The Real Deal Miami

Firms poach top producers

In an age of free agency, South Florida real estate brokers are changing allegiances as firms look for agents who get results. 

Recent moves add to a list that figures to get longer: Eric Pruitt and Isabel Stephenson recently left RE/MAX to join forces with Keller Williams, and Esslinger Wooten Maxwell Realtors hired Jo-Ann Forester and her eight-member team away from Coldwell Banker.

Real estate executives and head hunters never stop recruiting top producers, but more agents are considering making the move in a down market, according to Matt Johnston, CEO of Workway, a real estate staffing firm with offices in Tampa, Orlando and Fort Lauderdale.

“Everybody is taking advantage of the upheaval to attract ‘A’ players that can drive the business through recovery,” Johnston said. “Smart companies are putting together packages to entice top agents, and agents are listening because they feel frustrated by market conditions.”

Janice Leis, an associate broker at Prudential Fox & Roach in Boca Raton, said poaching is an age-old tactic in real estate — but the current market is ripe for headhunters on the lookout for top agents.

“It’s an easy time to find out which agents feel stifled by company budget cutbacks or are personally unhappy for a myriad of reasons,” Leis said. “A company is only as good as the people at the helm. Companies with the best management teams identify and ward off agent departures.”

Tony Nestor, CEO of Progress Technologies, a Fort Myers-based company that develops Web sites and deploys databases for real estate firms, said agents are moving to brokerages that are making significant investments in technology tools that help agents generate leads.

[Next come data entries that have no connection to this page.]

(** C36: the allocation of a stack always comes to an end.  It fails with EINVAL,
    and without asking the kernel, exactly for a size other than the default one.
    Otherwise it asks the kernel for the whole size at one address after the
    other, from the end of the last stack up to VM_MAX_ADDRESS and then all over
    from VM_MIN_ADDRESS; the stack is at the first address that the kernel
    accepts, and the next search starts behind it.  It fails with EAGAIN only
    when the kernel has refused all these addresses, and then starts at
    VM_MIN_ADDRESS the next time.  (The addresses do not wrap around as long as a
    stack at VM_MAX_ADDRESS would end below 2^32.) *)
Theorem stack_alloc_result me w :
  0 <= VM_MIN_ADDRESS -> 0 <= VM_MAX_ADDRESS -> 0 <= next_stack_base (glob w) ->
  let l := search_order w in
  exists r w', __pthread_stack_alloc size me w = Done r w' /\
    match r with
    | (OK, Some base) =>
        size = default_stacksize (glob w) /\
        exists i, accepts_at l w i /\ l !! i = Some base /\ base < VM_MAX_ADDRESS /\
          w' = stack_base_moved (base + size) (tried (take (S i) l) w)
    | (EINVAL, None) => size <> default_stacksize (glob w) /\ w' = w
    | (EAGAIN, None) =>
        size = default_stacksize (glob w) /\ refuses_all l w /\
        w' = stack_base_moved VM_MIN_ADDRESS (tried l w)
    | _ => False
    end.
Proof.
  intros Hmin Hvm Hnext. unfold __pthread_stack_alloc, get_glob. cbn.
  destruct (Z.eqb_spec size (default_stacksize (glob w))) as [Hs | Hs]; cbn;
    [|eexists _, _; split; [done|]; done].
  set (l1 := candidates (next_stack_base (glob w))). set (l2 := candidates VM_MIN_ADDRESS).
  destruct (find_stack_spec me (stack_fuel size) (next_stack_base (glob w)) w)
    as [(i & b & Hacc & Hb & ->) | (Hall & b & Hge & ->)]; [done | by apply stack_fuel_enough | |]; cbn.
  - fold l1 in Hacc, Hb. destruct (candidate_range _ _ _ Hnext Hb) as [Hb0 Hlt].
    rewrite (proj2 (Z.leb_gt _ _)) by done. cbn. rewrite (proj2 (Z.leb_gt _ _)) by done. cbn.
    eexists _, _. split; [done|]. cbn. split; [done|]. exists i. rewrite wrapu_small by lia.
    pose proof Hacc as (Hi & Hlen & Hbefore). split_and!.
    + split; [done|]. split; [unfold search_order; rewrite length_app; fold l1; lia | done].
    + unfold search_order. fold l1. by rewrite lookup_app_l.
    + done.
    + unfold search_order. fold l1. rewrite take_app_le by lia. done.
  - rewrite (proj2 (Z.leb_le _ _)) by done. cbn. set (w2 := set_glob _ _).
    assert (forall i, answer w2 i = answer w (length l1 + i)) as Hans.
    { intros i. unfold w2. by rewrite <- tried_answer. }
    destruct (find_stack_spec me (stack_fuel size) VM_MIN_ADDRESS w2)
      as [(i & b' & Hacc & Hb & ->) | (Hall2 & b' & Hge' & ->)]; [done | by apply stack_fuel_enough | |]; cbn.
    + fold l2 in Hacc, Hb. destruct (candidate_range _ _ _ Hmin Hb) as [Hb0 Hlt].
      rewrite (proj2 (Z.leb_gt _ _)) by done. cbn.
      eexists _, _. split; [done|]. cbn. split; [done|]. exists (length l1 + i)%nat. rewrite wrapu_small by lia.
      pose proof Hacc as (Hi & Hlen & Hbefore). split_and!.
      * split; [by rewrite <- Hans|]. split; [unfold search_order; rewrite length_app; fold l1 l2; lia|]. intros j Hj.
        destruct (decide (j < length l1)%nat) as [Hj1 | Hj1]; [by apply Hall|].
        replace j with (length l1 + (j - length l1))%nat by lia. rewrite <- Hans. apply Hbefore. lia.
      * unfold search_order. fold l1 l2. rewrite lookup_app_r by lia. by rewrite Nat.add_comm, Nat.add_sub.
      * done.
      * unfold search_order. fold l1 l2. rewrite <- Nat.add_succ_r, take_app_add, <- tried_tried. done.
    + rewrite (proj2 (Z.leb_le _ _)) by done. cbn. eexists _, _. split; [done|]. cbn. split; [done|]. split.
      * intros i Hi. unfold search_order in Hi. rewrite length_app in Hi. fold l1 l2 in Hi.
        destruct (decide (i < length l1)%nat) as [Hi1 | Hi1]; [by apply Hall|].
        replace i with (length l1 + (i - length l1))%nat by lia. rewrite <- Hans. apply Hall2. fold l2. lia.
      * unfold search_order. fold l1 l2. by rewrite <- tried_tried.
Qed.
End Stack.

(** The kernel refuses the first two addresses. *)
Definition demo_refusing : world :=
  set_env (set_answers [false; false] (env (demo_world 1 ANull))) (demo_world 1 ANull).

Lemma stack_alloc_result_witness :
  exists w', __pthread_stack_alloc (H := demo_platform) 2097152 (demo_ctx 0) demo_refusing
    = Done (OK, Some 4194304) w' /\ next_stack_base (glob w') = 6291456.
Proof.
  destruct (stack_alloc_result (H := demo_platform) 2097152 ltac:(lia) ltac:(cbn; lia)
              (demo_ctx 0) demo_refusing) as (r & w' & Hr & Hs); [cbn; lia..|].
  assert (r = (OK, Some 4194304)) as ->.
  { vm_compute in Hr. by injection Hr as <- _. }
  exists w'. split; [exact Hr|]. by destruct Hs as (_ & i & _ & _ & _ & ->).
Defined.

(** ** The first frame of a thread *)

(** The mask [~0xf] rounds an address down. *)
Lemma align16 z : 0 <= z < 2 ^ 32 -> Z.land z (u32 (Z.lnot 0xf)) = 16 * (z / 16).
Proof.
  intros Hz. replace (u32 (Z.lnot 15)) with (Z.shiftl (Z.ones 28) 4) by done.
  assert (Z.land z (Z.shiftl (Z.ones 28) 4) = Z.shiftl (Z.land (Z.shiftr z 4) (Z.ones 28)) 4) as ->.
  { apply Z.bits_inj'. intros i Hi. rewrite !Z.land_spec. destruct (Z.le_gt_cases 4 i).
    - rewrite !Z.shiftl_spec, Z.land_spec, Z.shiftr_spec by lia. do 2 f_equal; lia.
    - rewrite !Z.shiftl_spec_low by lia. apply andb_false_r. }
  rewrite Z.land_ones, Z.shiftr_div_pow2, Z.shiftl_mul_pow2 by lia.
  change (2 ^ 4) with 16. rewrite Z.mod_small; [lia|]. Z.to_euclidean_division_equations. lia.
Qed.

Definition stack_word (w : world) (addr : Z) : option Z := stack_mem (env w) !! addr.

(** Four words from the address [sp] upwards. *)
Definition frame (sp x1 x2 x3 : Z) (m : gmap Z Z) : gmap Z Z :=
  <[sp := 0]> (<[sp + 4 := x1]> (<[sp + 8 := x2]> (<[sp + 12 := x3]> m))).

Lemma frame_words sp x1 x2 x3 m :
  frame sp x1 x2 x3 m !! sp = Some 0 /\ frame sp x1 x2 x3 m !! (sp + 4) = Some x1 /\
  frame sp x1 x2 x3 m !! (sp + 8) = Some x2 /\ frame sp x1 x2 x3 m !! (sp + 12) = Some x3.
Proof.
  unfold frame. split_and!; repeat first [rewrite lookup_insert_eq | rewrite lookup_insert_ne by lia]; done.
Qed.

Section Frame.
  Context `{Platform}.

(** The world after the frame was written. *)
Definition framed_stack (thread : nat) (start arg sp : Z) (p : pthread) (w : world) : world :=
  set_env (set_klog ((if p_guardsize p =? 0 then [] else [KVmProtect (p_stackaddr p) (p_guardsize p)]) ++ klog (env w))
    (set_stack_mem (frame sp (Z.of_nat thread) start arg (stack_mem (env w))) (env w))) w.

Lemma stack_setup_at thread start arg p me w :
  let bottom := p_stackaddr p in
  let top := bottom + p_stacksize p - 4 * hurd_threadvar_max in
  pthreads w !! thread = Some p -> start <> 0 -> answers (env w) = [] ->
  0 <= bottom -> 0 <= hurd_threadvar_max -> bottom + p_stacksize p < 2 ^ 32 ->
  32 + 4 * hurd_threadvar_max <= p_stacksize p ->
  exists sp, stack_setup thread start arg me w = Done sp (framed_stack thread start arg sp p w) /\
    (16 | sp + 4) /\ bottom <= sp /\ sp + 16 <= top.
Proof.
  intros bottom top Hp Hstart Ha Hb Hv Hov Hbig. unfold stack_setup, get_thread. cbn. rewrite Hp. cbn.
  rewrite (proj2 (Z.eqb_neq start 0)) by done. cbn.
  rewrite (wrapu_small 32 (p_stackaddr p + p_stacksize p)) by lia.
  rewrite (wrapu_small 32 (p_stackaddr p + p_stacksize p - _)) by lia.
  rewrite (wrapu_small 32 (_ - 12)) by lia. rewrite align16 by lia.
  set (args := 16 * ((p_stackaddr p + p_stacksize p - 4 * hurd_threadvar_max - 12) / 16)).
  assert (top - 28 < args <= top - 12) as Hargs
    by (unfold args, top, bottom; Z.to_euclidean_division_equations; lia).
  rewrite (wrapu_small 32 (args - 4)) by (unfold top, bottom in *; lia).
  exists (args - 4). split.
  - unfold framed_stack, frame. replace (args - 4 + 4) with args by lia.
    replace (args - 4 + 8) with (args + 4) by lia. replace (args - 4 + 12) with (args + 8) by lia.
    destruct (p_guardsize p =? 0); cbn; unfold kernel_request, ask; cbn; rewrite ?Ha; done.
  - split_and!.
    + exists ((p_stackaddr p + p_stacksize p - 4 * hurd_threadvar_max - 12) / 16). unfold args. lia.
    + unfold top, bottom in *. lia.
    + lia.
Qed.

“Those with the means to invest in the downturn, from our experience, are definitely looking to hone their business model and capture more of the market,” Nestor said. “Future market improvement is a factor, but I think that is a distant goal.  The [intention] now is to tighten their operation and grow in the market currently available to them.”

Some brokerages are tightening. Others are shutting down. The RE/MAX Northern Palm Beaches office recently closed shop after Pruitt, a leading agent for decades, moved to Keller Williams. He said RE/MAX couldn’t match own requirements. He was paying close to $4,000 a month to hang his license there, plus 5 percent commissions on sales. The Keller Williams business model sets a cap on agent commissions.

“My colleagues were shocked when I moved to Keller Williams because I’ve been with RE/MAX for so long,” admits Pruitt, who has closed $25 million in sales in the past 12 months. “RE/MAX is the General Motors of the real estate industry. We need a new model — and Keller Williams has it.”

Stephenson was in a similar situation. Her RE/MAX office in Jupiter was shutting down. She could have relocated to another office, but decided to make the move to Keller Williams instead.

“Keller Williams has the whole package, the commission structure, the support system for agents, the brand recognition in the local market,” Stephenson said. “I wanted to be with a growing company and Keller Williams is it.”

The shaky market itself isn’t what’s leading to the poaching and defections. Realtors are less apt to change allegiances based on promises alone, Johnston said.

“The poaching cycle is a little longer, but recruiters are going after the top agents who weren’t as approachable in their heydays,” Johnston said. “Instead of shotgun recruiting to get agents on board, they are pinpoint targeting their efforts — and the top agents are listening.”